◆ DIRECTIONS ◆
Using the data beneath this instruction, retype only the lines from the one that contains "Open Scope Z_scope." down to the one that contains "s) => String c s", both included, exactly as they appear.
** EXERCISE DATA follows **
(** * MEGAN-MD: session orchestrator, message cache, command dispatch, chatbot

    A shallow embedding of the parts of the bot that its specification
    makes claims about:

    - [MessageCache]   src/lib/cache/MessageCache.js
    - [Connection]     megan.js, [handleConnectionUpdate] and [connect]
    - [CommandHandler] src/lib/Commandhandler.js, [handleCommand]
    - [Chatbot]        src/modules/Chatbot.js
    - [Bot]            megan.js, [sendMessage] and [handleChatbot]

    JavaScript strings are modelled as [string], the bytes of their
    UTF-8 encoding; JavaScript numbers that
    the code only uses as integers are modelled as [Z]; [Map] objects are
    [gmap]s; the SQLite table is a list of rows. Promises are run to
    completion in program order. Everything the code reads from outside
    (clock, random numbers, HTTP replies, the transport, the settings
    store, the configuration module) is an explicit argument. *)

From Stdlib Require Import ZArith Ascii String.
From stdpp Require Import gmap strings list fin_maps.

Open Scope string_scope.
Open Scope list_scope.
Open Scope Z_scope.

(** ** JavaScript values and string primitives *)

Module JS.

(** [!!s] for a string-or-undefined value: the empty string and
    [undefined] are falsy. *)
Definition truthy (v : option string) : bool :=
  match v with
  | Some (String _ _) => true
  | _ => false
  end.

(** [a || b] on strings-or-undefined. *)
Definition or_else (a : option string) (b : string) : string :=
  match a with
  | Some (String c s) => String c s
  | _ => b
  end.

(** [s.includes(sub)]. *)
Fixpoint includes (s sub : string) : bool :=
  String.prefix sub s ||
  match s with
  | EmptyString => false
  | String _ s' => includes s' sub
  end.

(** Every character is in the ASCII range. On such a string a byte, a
    UTF-16 code unit and a character are the same thing, so lengths and
    positions are those of JavaScript, and [toLowerCase] touches the
    letters A to Z only. *)
Fixpoint is_ascii (s : string) : bool :=
  match s with
  | EmptyString => true
  | String c s' => (nat_of_ascii c <? 128)%nat && is_ascii s'
  end.

(** [s.slice(n)] for [0 <= n], [n] counting bytes: the [n] of
    JavaScript counts UTF-16 code units, which is the same on ASCII text
    and whenever the part cut off is a whole string whose length [n]
    is. *)
Fixpoint slice (n : nat) (s : string) : string :=
  match n, s with
  | O, _ => s
  | S n', String _ s' => slice n' s'
  | S _, EmptyString => EmptyString
  end.

(** [s.substring(0, n)], [n] counting bytes: exact on ASCII text; on
    other text JavaScript counts UTF-16 code units and may cut
    elsewhere. *)
Fixpoint substring0 (n : nat) (s : string) : string :=
  match n, s with
  | S n', String c s' => String c (substring0 n' s')
  | _, _ => EmptyString
  end.

(** White space as [trim] sees it (WhiteSpace and LineTerminator of
    ECMAScript), by the length of its UTF-8 encoding. One byte: tab,
    line feed, vertical tab, form feed, carriage return, space. *)
Definition is_space (c : ascii) : bool :=
  let n := nat_of_ascii c in
  ((n =? 32) || (n =? 9) || (n =? 10) || (n =? 11) || (n =? 12) || (n =? 13))%nat.

(** Two bytes: U+00A0, the no-break space (C2 A0). *)
Definition is_space2 (c d : ascii) : bool :=
  ((nat_of_ascii c =? 194) && (nat_of_ascii d =? 160))%nat.

(** Three bytes: U+1680 (E1 9A 80); U+2000 to U+200A (E2 80 80 to
    E2 80 8A); the line and paragraph separators U+2028 and U+2029
    (E2 80 A8, E2 80 A9); U+202F (E2 80 AF); U+205F (E2 81 9F); U+3000
    (E3 80 80); and U+FEFF (EF BB BF). *)
Definition is_space3 (c d e : ascii) : bool :=
  let x := nat_of_ascii c in
  let y := nat_of_ascii d in
  let z := nat_of_ascii e in
  ((x =? 225) && (y =? 154) && (z =? 128)
   || (x =? 226) && (y =? 128)
      && ((128 <=? z) && (z <=? 138) || (z =? 168) || (z =? 169) || (z =? 175))
   || (x =? 226) && (y =? 129) && (z =? 159)
   || (x =? 227) && (y =? 128) && (z =? 128)
   || (x =? 239) && (y =? 187) && (z =? 191))%nat.

Fixpoint trimStart (s : string) : string :=
  match s with
  | EmptyString => EmptyString
  | String c s1 =>
      if is_space c then trimStart s1
      else
        match s1 with
        | EmptyString => s
        | String d s2 =>
            if is_space2 c d then trimStart s2
            else
              match s2 with
              | EmptyString => s
              | String e s3 => if is_space3 c d e then trimStart s3 else s
              end
        end
  end.

(** Nothing but white space. *)
Definition all_space (s : string) : bool :=
  match trimStart s with
  | EmptyString => true
  | String _ _ => false
  end.

(** The text up to the point from which on there is only white space. *)
Fixpoint trimEnd (s : string) : string :=
  match s with
  | EmptyString => EmptyString
  | String c s' => if all_space s then EmptyString else String c (trimEnd s')
  end.

Definition trim (s : string) : string := trimEnd (trimStart s).

Definition is_blank (c : ascii) : bool := (nat_of_ascii c =? 32)%nat.

Fixpoint skip_blanks (s : string) : string :=
  match s with
  | String c s' => if is_blank c then skip_blanks s' else s
  | EmptyString => EmptyString
  end.

(** [s.split(/ +/)]: every maximal run of blanks is one separator; the
    result always has at least one element. [fuel] bounds the scan and
    is taken as the length of the input. *)
Fixpoint split_blanks_aux (fuel : nat) (cur : string) (s : string) : list string :=
  match fuel with
  | O => [cur +:+ s]
  | S fuel' =>
      match s with
      | EmptyString => [cur]
      | String c s' =>
          if is_blank c
          then cur :: split_blanks_aux fuel' EmptyString (skip_blanks s')
          else split_blanks_aux fuel' (cur +:+ String c EmptyString) s'
      end
  end.

Definition split_blanks (s : string) : list string :=
  split_blanks_aux (S (String.length s)) EmptyString s.

(** [arr[0]] of a split result. *)
Definition first_token (l : list string) : string := hd EmptyString l.

Definition lower_char (c : ascii) : ascii :=
  let n := nat_of_ascii c in
  if ((65 <=? n) && (n <=? 90))%nat then ascii_of_nat (n + 32) else c.

(** [s.toLowerCase()] as it acts on ASCII text: the letters A to Z are
    folded, every other byte is kept. JavaScript also folds the cased
    letters outside ASCII, so what is stated through this definition is
    stated for ASCII text. *)
Fixpoint toLowerCase (s : string) : string :=
  match s with
  | EmptyString => EmptyString
  | String c s' => String (lower_char c) (toLowerCase s')
  end.

(** [s.split('@')[0]]. *)
Fixpoint before_at (s : string) : string :=
  match s with
  | EmptyString => EmptyString
  | String c s' => if (nat_of_ascii c =? 64)%nat then EmptyString else String c (before_at s')
  end.

(** [s.endsWith(suf)]. *)
Definition endsWith (s suf : string) : bool :=
  String.eqb (slice (String.length s - String.length suf) s) suf
  && (String.length suf <=? String.length s)%nat.

(** A thrown [Error] object; only its [message] is ever read. Values
    thrown that are not objects with a message ([throw null], say) are
    not represented. *)
Record Error := mkError { err_message : string }.

(** Completion of a call: a value, or a thrown error. *)
Inductive Outcome (A : Type) : Type :=
| Return (a : A)
| Throw (e : Error).
Arguments Return {A} a.
Arguments Throw {A} e.

Definition bind {A B} (m : Outcome A) (k : A -> Outcome B) : Outcome B :=
  match m with
  | Return a => k a
  | Throw e => Throw e
  end.

(** [try { body } catch (error) { handler }]. *)
Definition try_catch {A} (body : Outcome A) (handler : Error -> Outcome A) : Outcome A :=
  match body with
  | Return a => Return a
  | Throw e => handler e
  end.

End JS.

#[export] Instance outcome_ret : MRet JS.Outcome := fun A a => JS.Return a.
#[export] Instance outcome_bind : MBind JS.Outcome := fun A B k m => JS.bind m k.

(** ** The message cache (src/lib/cache/MessageCache.js) *)

Module MessageCache.

(** *** Incoming message objects, as far as the cache reads them *)

Record MessageKey := {
  key_id : string;
  remoteJid : string;
  participant : option string;
  fromMe : bool
}.

Record ExtendedTextMessage := { ext_text : option string }.
Record ImageMessage := { img_caption : option string; img_viewOnce : bool }.
Record VideoMessage := { vid_caption : option string; vid_viewOnce : bool }.
Record AudioMessage := { aud_viewOnce : bool }.
Record DocumentMessage := { doc_caption : option string; doc_title : option string }.

(** The payload [msg.message]: every field is optional. *)
Record Content := {
  conversation : option string;
  extendedTextMessage : option ExtendedTextMessage;
  imageMessage : option ImageMessage;
  videoMessage : option VideoMessage;
  audioMessage : option AudioMessage;
  documentMessage : option DocumentMessage;
  stickerMessage : bool;
  viewOnceMessage : bool
}.

Record WAMessage := {
  key : MessageKey;
  pushName : option string;
  messageTimestamp : option Z;
  message : option Content
}.

Inductive MessageKind := KText | KImage | KVideo | KAudio | KDocument | KSticker | KUnknown.

(** The string the code stores for each kind. *)
Definition kind_name (k : MessageKind) : string :=
  match k with
  | KText => "text" | KImage => "image" | KVideo => "video" | KAudio => "audio"
  | KDocument => "document" | KSticker => "sticker" | KUnknown => "unknown"
  end.

(** *** Helper methods *)

Definition present {A} (o : option A) : bool :=
  match o with Some _ => true | None => false end.

Definition detectMessageType (msg : WAMessage) : MessageKind :=
  match message msg with
  | None => KUnknown
  | Some m =>
      if present (imageMessage m) then KImage
      else if present (videoMessage m) then KVideo
      else if present (audioMessage m) then KAudio
      else if present (documentMessage m) then KDocument
      else if stickerMessage m then KSticker
      else if JS.truthy (conversation m) || present (extendedTextMessage m) then KText
      else KUnknown
  end.

Definition checkViewOnce (msg : WAMessage) : bool :=
  match message msg with
  | None => false
  | Some m =>
      from_option img_viewOnce false (imageMessage m)
      || from_option vid_viewOnce false (videoMessage m)
      || from_option aud_viewOnce false (audioMessage m)
      || viewOnceMessage m
  end.

(** [o?.f] for an optional object [o] and an optional string field [f]. *)
Definition opt_field {A} (f : A -> option string) (o : option A) : option string :=
  match o with Some a => f a | None => None end.

Definition extractText (msg : WAMessage) : string :=
  match message msg with
  | None => EmptyString
  | Some m =>
      if JS.truthy (conversation m) then JS.or_else (conversation m) EmptyString
      else if JS.truthy (opt_field ext_text (extendedTextMessage m))
      then JS.or_else (opt_field ext_text (extendedTextMessage m)) EmptyString
      else if JS.truthy (opt_field img_caption (imageMessage m))
      then JS.or_else (opt_field img_caption (imageMessage m)) EmptyString
      else if JS.truthy (opt_field vid_caption (videoMessage m))
      then JS.or_else (opt_field vid_caption (videoMessage m)) EmptyString
      else if JS.truthy (opt_field doc_caption (documentMessage m))
      then JS.or_else (opt_field doc_caption (documentMessage m)) EmptyString
      else EmptyString
  end.

(** *** The table and the cache object *)

(** One row of table [messages]; [id] is its PRIMARY KEY. The column
    [messageData] holds [JSON.stringify(msg)], kept here as the message
    it parses back to. *)
Record Row := {
  id : string;
  chatId : string;
  senderId : string;
  senderName : string;
  timestamp : Z;
  messageType : MessageKind;
  textContent : string;
  isViewOnce : Z;
  messageData : WAMessage
}.

Record Stats := {
  totalMessages : Z;
  deletedRecovered : Z;
  lastCleanup : Z
}.

Record Cache := {
  initialized : bool;
  rows : list Row;
  stats : Stats
}.

(** What [addMessage] resolves to on success. *)
Record Added := {
  a_id : string; a_chatId : string; a_senderId : string; a_senderName : string;
  a_timestamp : Z; a_messageType : MessageKind; a_textContent : string;
  a_isViewOnce : bool
}.
(** X5. [removeField] returns normally on every name or list of names,
    fields or not. The fields that stay are those that are not named, in
    the order they had and with their configs; a named field is gone. *)
Theorem removeField_filters (x : NameOrArray) (s : State) :
  removeField x s
  = (Returns tt,
     withFields
       (filter (fun kv => notIndexOf (fst kv) (asArray x)) (_gqcFields s)) s)
  /\ (forall f,
        get f (_gqcFields (after (removeField x) s))
        = if notIndexOf f (asArray x) then get f (_gqcFields s) else None)
  /\ keys (_gqcFields (after (removeField x) s))
     = filter (fun k => notIndexOf k (asArray x)) (keys (_gqcFields s)).
Proof.
  assert (Hrun : removeField x s
                 = (Returns tt,
                    withFields
                      (filter (fun kv => notIndexOf (fst kv) (asArray x))
                         (_gqcFields s)) s)).
  { unfold removeField.
    rewrite (BulkLaws.forEach_total _ _
               (fun f s => withFields (delete f (_gqcFields s)) s))
      by reflexivity.
    now rewrite (fold_withFields (fun f o => delete f o)), fold_delete. }
  split; [exact Hrun|]. unfold after. rewrite Hrun. simpl. split.
  - intros f. apply (get_filter_key (fun k => notIndexOf k (asArray x))).
  - apply (keys_filter_key (fun k => notIndexOf k (asArray x))).
Qed.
** End of EXERCISE DATA **
◆ EXERCISE RESPONSE ◆
Open Scope Z_scope.

(** ** JavaScript values and string primitives *)

Module JS.

(** [!!s] for a string-or-undefined value: the empty string and
    [undefined] are falsy. *)
Definition truthy (v : option string) : bool :=
  match v with
  | Some (String _ _) => true
  | _ => false
  end.

(** [a || b] on strings-or-undefined. *)
Definition or_else (a : option string) (b : string) : string :=
  match a with
  | Some (String c s) => String c s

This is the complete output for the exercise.